- [Description of the task]: The entries below hold a line with "exists len', idx'. rewrite" and a line with "let f n := Fn (User n) in". Return those lines and all that lie between them, exactly and only.

(Stored items)
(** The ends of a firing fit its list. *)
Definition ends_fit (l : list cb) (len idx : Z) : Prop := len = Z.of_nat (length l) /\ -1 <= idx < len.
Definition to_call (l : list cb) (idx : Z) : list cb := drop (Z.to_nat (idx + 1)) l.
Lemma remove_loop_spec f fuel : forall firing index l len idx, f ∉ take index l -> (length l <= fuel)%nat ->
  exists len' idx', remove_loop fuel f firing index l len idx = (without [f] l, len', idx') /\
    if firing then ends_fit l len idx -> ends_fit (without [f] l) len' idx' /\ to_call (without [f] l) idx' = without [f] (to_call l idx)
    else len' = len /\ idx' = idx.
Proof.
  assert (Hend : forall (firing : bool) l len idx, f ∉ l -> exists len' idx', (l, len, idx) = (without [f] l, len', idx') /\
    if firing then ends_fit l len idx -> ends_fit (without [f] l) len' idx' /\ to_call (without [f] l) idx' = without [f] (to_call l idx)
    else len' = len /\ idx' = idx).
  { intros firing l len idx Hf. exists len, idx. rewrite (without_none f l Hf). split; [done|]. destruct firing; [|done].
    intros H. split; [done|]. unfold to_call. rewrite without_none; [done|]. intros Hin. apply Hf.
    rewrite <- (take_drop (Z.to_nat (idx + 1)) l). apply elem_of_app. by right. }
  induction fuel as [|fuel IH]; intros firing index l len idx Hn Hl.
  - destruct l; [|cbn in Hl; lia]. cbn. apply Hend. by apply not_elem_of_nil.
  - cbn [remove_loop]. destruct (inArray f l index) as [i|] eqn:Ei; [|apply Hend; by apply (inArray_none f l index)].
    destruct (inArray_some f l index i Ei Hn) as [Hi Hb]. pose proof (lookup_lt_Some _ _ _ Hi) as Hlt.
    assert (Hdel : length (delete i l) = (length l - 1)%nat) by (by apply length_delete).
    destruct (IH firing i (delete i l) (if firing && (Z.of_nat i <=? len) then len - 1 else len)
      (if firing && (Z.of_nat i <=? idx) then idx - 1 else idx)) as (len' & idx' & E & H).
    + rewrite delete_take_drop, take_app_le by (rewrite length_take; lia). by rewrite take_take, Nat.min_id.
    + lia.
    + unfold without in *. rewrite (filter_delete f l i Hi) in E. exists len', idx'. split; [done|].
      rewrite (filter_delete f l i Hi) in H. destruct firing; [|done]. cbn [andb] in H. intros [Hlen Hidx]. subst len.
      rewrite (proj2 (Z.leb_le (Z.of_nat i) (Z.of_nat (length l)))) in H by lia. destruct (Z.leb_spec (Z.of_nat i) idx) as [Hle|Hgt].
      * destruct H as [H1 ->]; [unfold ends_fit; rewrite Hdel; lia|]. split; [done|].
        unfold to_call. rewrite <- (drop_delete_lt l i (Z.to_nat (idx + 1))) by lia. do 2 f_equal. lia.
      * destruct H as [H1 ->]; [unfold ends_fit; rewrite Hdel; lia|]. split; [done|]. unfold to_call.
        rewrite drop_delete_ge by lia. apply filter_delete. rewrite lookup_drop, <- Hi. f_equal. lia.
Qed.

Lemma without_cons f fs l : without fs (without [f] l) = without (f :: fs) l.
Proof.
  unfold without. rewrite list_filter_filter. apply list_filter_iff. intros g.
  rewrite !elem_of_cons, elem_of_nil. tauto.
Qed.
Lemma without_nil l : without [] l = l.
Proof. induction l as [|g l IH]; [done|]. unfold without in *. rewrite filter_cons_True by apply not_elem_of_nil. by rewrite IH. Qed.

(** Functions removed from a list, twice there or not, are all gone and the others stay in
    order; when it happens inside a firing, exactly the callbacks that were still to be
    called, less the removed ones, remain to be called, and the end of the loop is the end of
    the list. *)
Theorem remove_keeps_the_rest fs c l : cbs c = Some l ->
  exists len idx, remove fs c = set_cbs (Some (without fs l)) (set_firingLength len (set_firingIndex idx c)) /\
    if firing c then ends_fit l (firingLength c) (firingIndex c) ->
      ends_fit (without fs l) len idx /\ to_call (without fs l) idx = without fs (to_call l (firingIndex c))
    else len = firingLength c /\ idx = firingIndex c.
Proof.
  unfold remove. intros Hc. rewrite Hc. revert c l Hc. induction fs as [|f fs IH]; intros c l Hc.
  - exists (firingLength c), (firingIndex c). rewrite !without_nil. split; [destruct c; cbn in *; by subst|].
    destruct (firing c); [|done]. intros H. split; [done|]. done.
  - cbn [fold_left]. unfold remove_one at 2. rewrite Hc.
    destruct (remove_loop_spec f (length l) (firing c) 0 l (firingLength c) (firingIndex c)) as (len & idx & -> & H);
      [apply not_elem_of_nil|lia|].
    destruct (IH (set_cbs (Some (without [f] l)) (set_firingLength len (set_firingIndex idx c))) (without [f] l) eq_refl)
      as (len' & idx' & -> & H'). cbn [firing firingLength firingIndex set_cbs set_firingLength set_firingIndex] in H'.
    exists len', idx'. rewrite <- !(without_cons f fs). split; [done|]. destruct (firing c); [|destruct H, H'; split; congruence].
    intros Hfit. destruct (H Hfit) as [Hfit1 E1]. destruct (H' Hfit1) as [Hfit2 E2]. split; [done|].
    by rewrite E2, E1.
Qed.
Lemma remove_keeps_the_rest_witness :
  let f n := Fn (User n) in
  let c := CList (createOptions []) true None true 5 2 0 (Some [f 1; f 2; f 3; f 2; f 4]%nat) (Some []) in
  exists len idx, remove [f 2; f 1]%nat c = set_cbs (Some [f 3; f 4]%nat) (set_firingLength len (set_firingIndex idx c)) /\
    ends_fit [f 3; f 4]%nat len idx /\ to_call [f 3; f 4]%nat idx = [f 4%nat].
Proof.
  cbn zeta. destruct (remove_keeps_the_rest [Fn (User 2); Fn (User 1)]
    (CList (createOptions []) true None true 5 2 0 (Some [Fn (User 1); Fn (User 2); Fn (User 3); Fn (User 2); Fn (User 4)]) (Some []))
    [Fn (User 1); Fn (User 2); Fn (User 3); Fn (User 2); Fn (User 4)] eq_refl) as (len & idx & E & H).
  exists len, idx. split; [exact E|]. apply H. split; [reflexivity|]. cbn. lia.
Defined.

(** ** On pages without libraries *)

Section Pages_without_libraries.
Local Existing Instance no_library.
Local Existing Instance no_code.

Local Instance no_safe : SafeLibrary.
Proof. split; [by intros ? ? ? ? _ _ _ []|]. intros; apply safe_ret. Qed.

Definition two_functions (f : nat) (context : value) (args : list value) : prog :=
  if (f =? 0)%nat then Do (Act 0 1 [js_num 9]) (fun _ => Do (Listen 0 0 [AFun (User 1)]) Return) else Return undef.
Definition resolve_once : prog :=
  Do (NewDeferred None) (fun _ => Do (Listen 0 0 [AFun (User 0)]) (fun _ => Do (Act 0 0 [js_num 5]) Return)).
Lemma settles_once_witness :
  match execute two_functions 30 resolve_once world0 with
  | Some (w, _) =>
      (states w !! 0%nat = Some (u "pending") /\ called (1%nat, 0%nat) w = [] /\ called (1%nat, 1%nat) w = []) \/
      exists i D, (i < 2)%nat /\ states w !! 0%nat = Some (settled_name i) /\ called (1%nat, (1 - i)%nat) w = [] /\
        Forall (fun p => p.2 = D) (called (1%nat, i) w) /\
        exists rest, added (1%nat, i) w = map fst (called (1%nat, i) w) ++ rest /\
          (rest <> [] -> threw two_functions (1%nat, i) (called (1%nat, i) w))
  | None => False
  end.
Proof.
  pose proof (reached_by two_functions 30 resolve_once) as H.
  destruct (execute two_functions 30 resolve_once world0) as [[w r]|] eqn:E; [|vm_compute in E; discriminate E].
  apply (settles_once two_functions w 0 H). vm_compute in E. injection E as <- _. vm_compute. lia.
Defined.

==

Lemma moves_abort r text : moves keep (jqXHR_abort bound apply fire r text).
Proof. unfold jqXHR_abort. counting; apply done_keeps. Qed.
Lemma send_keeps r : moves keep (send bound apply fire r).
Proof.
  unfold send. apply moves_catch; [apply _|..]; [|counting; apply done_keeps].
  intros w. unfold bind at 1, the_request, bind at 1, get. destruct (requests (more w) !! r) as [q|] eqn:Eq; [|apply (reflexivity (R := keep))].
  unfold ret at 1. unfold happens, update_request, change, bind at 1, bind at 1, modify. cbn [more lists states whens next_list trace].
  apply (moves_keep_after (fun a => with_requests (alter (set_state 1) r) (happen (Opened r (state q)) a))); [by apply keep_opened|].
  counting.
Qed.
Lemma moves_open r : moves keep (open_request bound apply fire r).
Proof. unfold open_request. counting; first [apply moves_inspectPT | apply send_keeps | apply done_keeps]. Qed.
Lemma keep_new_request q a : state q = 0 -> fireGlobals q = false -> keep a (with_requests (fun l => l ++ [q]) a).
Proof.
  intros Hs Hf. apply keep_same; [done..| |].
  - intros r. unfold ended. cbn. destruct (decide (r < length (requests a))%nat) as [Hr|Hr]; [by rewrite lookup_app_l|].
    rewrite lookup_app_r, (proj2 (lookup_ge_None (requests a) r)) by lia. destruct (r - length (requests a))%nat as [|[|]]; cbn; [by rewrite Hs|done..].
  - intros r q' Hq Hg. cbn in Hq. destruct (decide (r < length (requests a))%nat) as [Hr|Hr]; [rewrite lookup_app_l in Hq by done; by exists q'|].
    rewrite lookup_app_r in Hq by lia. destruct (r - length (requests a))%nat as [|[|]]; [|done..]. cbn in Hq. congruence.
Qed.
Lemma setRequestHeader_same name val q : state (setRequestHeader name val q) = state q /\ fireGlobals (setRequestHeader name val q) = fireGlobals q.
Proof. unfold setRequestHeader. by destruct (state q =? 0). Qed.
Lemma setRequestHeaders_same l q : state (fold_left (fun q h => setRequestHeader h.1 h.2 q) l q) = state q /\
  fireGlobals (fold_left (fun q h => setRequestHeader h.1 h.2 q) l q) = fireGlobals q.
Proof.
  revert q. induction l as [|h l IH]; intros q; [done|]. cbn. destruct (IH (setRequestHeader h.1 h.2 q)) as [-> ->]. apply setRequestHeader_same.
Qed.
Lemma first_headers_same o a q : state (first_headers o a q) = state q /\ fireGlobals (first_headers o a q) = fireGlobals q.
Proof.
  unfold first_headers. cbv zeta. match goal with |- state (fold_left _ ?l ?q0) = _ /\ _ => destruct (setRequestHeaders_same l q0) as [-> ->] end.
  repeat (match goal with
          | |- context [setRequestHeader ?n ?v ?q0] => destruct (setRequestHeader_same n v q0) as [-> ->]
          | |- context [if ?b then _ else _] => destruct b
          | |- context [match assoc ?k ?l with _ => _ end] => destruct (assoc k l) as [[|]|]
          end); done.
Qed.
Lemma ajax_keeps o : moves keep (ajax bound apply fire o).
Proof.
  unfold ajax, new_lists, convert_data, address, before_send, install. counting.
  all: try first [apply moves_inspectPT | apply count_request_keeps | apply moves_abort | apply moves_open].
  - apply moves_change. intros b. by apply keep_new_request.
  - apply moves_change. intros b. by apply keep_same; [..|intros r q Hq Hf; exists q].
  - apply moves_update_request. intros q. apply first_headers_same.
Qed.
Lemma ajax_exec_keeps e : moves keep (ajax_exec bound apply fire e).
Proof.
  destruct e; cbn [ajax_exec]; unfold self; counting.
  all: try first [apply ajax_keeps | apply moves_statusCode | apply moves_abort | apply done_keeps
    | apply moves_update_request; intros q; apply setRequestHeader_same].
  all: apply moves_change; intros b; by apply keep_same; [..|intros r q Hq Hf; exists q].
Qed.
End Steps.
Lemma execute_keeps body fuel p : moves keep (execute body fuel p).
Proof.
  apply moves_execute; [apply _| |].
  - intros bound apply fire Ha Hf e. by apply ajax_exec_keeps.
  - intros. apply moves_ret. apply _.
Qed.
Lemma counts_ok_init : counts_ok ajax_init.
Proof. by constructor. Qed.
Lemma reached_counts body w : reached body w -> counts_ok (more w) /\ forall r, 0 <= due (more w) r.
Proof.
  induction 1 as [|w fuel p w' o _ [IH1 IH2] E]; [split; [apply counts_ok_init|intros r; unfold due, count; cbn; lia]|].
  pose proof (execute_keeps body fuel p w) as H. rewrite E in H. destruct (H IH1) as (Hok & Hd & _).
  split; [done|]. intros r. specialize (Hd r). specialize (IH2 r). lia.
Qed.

* * *

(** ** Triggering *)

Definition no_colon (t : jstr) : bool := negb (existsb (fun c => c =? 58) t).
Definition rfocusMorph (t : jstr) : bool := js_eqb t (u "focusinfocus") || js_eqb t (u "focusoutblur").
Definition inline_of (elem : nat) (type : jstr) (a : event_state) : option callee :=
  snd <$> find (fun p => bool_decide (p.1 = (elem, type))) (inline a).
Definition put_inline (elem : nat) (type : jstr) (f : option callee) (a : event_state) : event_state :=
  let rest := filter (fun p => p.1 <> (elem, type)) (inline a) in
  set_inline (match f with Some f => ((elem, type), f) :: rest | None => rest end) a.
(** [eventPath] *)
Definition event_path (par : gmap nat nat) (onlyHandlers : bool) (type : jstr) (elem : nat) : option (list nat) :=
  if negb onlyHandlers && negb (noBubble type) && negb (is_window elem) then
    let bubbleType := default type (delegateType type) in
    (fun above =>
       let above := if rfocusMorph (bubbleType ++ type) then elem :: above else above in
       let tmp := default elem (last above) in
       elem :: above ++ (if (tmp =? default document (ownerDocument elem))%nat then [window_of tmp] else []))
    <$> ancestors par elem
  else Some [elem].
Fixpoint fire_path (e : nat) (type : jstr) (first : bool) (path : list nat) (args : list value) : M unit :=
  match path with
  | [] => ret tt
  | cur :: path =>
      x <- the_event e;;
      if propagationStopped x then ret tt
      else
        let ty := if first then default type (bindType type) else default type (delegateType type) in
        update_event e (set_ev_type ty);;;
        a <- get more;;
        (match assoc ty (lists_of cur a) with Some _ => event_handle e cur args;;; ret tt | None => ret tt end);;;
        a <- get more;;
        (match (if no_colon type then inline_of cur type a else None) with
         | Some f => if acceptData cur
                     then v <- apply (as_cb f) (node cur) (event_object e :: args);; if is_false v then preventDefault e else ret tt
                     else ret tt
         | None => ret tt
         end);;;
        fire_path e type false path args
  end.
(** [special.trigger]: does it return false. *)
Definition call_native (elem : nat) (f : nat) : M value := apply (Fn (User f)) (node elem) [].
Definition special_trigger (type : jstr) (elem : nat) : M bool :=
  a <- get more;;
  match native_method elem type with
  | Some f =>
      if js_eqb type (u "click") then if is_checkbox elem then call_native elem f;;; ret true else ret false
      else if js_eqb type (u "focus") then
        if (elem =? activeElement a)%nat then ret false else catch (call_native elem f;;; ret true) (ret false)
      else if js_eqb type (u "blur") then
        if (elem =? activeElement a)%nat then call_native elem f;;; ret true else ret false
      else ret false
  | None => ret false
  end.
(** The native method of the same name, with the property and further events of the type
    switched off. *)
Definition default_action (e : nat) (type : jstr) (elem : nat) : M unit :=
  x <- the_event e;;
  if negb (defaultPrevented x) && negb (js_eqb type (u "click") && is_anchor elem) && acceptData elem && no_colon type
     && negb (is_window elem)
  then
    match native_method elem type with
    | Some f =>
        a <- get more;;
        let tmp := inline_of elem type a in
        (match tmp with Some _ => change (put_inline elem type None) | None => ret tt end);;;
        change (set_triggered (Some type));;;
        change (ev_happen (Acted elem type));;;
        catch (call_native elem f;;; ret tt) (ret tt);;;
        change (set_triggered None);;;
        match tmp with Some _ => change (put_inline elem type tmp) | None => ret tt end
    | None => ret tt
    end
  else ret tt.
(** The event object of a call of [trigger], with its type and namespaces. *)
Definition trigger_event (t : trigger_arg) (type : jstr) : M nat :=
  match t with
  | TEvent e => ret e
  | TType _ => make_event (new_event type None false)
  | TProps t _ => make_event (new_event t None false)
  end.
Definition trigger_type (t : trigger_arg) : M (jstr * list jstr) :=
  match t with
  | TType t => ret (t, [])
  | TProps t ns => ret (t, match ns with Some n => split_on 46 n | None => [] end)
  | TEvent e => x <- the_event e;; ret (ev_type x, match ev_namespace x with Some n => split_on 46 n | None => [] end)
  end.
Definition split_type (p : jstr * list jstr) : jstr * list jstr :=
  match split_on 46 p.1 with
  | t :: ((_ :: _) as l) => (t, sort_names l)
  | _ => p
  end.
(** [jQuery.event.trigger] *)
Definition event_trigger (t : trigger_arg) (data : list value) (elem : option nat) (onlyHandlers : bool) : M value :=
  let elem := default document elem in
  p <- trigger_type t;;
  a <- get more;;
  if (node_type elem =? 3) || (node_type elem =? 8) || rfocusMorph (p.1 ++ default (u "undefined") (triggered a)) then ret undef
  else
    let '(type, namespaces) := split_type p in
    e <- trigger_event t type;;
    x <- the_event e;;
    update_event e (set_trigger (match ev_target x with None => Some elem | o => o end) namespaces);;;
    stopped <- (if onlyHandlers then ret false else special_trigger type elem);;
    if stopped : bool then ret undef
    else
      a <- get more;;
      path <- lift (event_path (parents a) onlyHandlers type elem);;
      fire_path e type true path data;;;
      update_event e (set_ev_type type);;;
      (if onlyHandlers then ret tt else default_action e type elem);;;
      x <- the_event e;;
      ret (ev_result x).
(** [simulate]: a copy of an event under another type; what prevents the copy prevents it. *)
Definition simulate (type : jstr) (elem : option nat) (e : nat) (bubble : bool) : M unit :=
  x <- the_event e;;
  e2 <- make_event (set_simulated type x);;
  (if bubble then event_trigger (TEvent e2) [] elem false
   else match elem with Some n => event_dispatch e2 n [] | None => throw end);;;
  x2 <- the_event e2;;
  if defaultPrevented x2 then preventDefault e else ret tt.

- [Written solution]:
    exists len', idx'. rewrite <- !(without_cons f fs). split; [done|]. destruct (firing c); [|destruct H, H'; split; congruence].
    intros Hfit. destruct (H Hfit) as [Hfit1 E1]. destruct (H' Hfit1) as [Hfit2 E2]. split; [done|].
    by rewrite E2, E1.
Qed.
Lemma remove_keeps_the_rest_witness :
  let f n := Fn (User n) in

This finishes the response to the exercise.